### DATA FOR THIS EXERCISE:
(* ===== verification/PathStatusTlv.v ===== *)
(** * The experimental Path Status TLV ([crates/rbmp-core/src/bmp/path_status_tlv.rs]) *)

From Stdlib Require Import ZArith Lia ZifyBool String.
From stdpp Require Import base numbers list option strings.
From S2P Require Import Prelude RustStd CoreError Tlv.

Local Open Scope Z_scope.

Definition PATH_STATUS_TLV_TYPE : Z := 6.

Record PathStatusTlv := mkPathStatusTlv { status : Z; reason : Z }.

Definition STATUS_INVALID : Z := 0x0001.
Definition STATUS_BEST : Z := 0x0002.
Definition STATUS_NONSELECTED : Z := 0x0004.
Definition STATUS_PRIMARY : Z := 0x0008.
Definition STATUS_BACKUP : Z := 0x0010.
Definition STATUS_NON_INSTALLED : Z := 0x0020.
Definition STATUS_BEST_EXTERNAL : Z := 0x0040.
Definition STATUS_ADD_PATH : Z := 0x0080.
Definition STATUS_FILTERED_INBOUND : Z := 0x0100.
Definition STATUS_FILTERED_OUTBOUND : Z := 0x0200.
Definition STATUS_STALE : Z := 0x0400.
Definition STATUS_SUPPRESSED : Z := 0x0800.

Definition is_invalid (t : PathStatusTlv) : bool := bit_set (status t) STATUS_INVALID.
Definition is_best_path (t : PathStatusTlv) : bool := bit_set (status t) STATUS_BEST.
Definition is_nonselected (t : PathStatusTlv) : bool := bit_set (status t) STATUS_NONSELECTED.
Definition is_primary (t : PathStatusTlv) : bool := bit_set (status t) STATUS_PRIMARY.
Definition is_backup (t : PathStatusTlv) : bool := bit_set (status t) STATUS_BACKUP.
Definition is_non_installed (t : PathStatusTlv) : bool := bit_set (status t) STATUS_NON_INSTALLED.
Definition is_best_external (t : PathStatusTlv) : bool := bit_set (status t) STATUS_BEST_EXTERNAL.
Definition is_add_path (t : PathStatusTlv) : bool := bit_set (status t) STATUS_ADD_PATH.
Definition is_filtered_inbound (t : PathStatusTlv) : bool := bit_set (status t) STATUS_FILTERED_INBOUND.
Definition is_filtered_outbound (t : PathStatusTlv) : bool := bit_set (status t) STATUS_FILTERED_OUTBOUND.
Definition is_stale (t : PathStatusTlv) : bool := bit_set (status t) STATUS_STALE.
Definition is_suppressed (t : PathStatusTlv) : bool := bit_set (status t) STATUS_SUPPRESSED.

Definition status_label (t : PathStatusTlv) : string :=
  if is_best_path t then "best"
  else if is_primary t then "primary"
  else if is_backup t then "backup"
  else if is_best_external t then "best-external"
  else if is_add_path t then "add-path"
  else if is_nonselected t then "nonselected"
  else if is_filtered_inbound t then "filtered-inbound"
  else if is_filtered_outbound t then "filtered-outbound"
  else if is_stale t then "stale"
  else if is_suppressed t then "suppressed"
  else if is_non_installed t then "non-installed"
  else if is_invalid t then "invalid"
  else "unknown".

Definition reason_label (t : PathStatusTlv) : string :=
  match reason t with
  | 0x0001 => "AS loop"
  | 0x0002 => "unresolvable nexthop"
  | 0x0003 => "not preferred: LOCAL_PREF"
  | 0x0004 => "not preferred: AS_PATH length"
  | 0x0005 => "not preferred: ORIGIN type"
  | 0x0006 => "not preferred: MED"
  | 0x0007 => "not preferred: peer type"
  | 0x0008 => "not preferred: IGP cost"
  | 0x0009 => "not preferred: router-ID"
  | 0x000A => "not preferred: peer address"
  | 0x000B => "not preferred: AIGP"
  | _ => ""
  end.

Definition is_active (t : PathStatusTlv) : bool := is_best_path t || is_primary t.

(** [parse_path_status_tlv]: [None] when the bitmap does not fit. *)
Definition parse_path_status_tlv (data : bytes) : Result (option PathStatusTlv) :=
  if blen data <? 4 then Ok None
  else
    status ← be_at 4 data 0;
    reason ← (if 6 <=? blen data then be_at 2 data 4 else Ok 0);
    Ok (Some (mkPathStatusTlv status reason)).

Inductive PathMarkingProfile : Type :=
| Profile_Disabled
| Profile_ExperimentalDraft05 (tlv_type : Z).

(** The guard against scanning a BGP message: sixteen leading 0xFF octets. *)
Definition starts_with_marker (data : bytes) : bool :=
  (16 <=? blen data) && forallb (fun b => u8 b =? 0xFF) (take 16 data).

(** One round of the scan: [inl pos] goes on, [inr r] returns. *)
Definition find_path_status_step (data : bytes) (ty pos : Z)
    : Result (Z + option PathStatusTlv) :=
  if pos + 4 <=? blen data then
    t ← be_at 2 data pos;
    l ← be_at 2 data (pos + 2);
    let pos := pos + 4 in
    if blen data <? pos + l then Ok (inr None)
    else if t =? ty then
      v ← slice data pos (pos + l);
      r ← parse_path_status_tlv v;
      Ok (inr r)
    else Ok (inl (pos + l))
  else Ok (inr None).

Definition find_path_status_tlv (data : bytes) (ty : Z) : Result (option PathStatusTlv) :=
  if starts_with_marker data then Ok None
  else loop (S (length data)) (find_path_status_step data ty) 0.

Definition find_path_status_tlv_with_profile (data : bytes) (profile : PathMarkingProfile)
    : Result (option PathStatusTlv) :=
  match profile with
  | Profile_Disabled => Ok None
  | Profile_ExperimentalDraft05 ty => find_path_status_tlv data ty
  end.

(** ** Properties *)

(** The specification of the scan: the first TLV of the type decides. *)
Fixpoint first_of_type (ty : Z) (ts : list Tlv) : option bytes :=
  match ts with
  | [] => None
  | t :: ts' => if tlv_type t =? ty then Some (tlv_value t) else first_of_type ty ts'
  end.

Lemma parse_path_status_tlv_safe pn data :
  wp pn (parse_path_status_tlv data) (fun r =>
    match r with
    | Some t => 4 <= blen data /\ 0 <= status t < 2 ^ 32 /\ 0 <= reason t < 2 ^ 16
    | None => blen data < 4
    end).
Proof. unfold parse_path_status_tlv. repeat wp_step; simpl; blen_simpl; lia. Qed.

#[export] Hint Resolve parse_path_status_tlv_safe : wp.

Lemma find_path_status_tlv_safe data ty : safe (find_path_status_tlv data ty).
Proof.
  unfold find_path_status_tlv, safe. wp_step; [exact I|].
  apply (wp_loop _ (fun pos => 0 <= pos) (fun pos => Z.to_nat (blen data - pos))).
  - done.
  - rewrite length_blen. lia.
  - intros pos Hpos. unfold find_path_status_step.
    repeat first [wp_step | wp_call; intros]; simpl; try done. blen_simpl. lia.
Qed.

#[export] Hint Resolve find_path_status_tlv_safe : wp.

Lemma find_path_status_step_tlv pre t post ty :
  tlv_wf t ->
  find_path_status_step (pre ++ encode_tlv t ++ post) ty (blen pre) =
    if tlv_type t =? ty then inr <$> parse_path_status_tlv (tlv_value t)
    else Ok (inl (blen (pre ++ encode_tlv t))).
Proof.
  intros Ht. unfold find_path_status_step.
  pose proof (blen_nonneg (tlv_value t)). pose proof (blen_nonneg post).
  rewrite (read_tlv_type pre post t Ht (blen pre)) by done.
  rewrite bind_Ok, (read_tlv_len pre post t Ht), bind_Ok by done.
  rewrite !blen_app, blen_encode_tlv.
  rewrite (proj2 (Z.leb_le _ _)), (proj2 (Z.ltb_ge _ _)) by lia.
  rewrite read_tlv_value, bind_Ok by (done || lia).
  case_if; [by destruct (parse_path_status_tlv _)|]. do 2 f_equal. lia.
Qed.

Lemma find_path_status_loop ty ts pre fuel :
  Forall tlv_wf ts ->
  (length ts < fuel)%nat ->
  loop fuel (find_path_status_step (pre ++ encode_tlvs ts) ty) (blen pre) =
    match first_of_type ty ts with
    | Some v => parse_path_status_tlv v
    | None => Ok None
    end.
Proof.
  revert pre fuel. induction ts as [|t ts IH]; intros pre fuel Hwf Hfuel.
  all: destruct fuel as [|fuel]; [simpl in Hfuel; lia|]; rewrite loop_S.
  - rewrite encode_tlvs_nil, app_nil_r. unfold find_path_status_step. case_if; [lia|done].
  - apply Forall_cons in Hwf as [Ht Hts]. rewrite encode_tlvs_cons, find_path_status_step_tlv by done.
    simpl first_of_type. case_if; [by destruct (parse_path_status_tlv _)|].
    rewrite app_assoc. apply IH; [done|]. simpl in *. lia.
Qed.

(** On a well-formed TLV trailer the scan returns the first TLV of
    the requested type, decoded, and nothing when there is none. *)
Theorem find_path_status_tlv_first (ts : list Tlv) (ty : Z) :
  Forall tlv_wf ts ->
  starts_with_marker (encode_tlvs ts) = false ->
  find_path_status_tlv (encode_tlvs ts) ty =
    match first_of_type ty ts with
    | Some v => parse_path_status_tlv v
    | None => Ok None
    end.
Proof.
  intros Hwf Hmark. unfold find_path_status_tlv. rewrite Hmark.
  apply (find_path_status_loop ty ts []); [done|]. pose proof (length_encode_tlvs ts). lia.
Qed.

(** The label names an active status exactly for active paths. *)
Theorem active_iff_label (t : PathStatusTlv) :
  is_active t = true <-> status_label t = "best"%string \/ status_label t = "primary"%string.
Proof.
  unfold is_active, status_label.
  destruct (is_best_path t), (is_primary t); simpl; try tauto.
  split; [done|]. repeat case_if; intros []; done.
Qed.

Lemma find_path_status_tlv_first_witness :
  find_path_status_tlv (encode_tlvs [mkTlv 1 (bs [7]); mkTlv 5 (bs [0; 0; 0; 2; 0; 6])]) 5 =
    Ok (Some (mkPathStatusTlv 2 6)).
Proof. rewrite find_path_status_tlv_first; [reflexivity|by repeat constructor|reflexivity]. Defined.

### EXERCISE:
Show all lines from the data that contain "Import".

### SOLUTION BELOW:
From Stdlib Require Import ZArith Lia ZifyBool String.
From stdpp Require Import base numbers list option strings.
From S2P Require Import Prelude RustStd CoreError Tlv.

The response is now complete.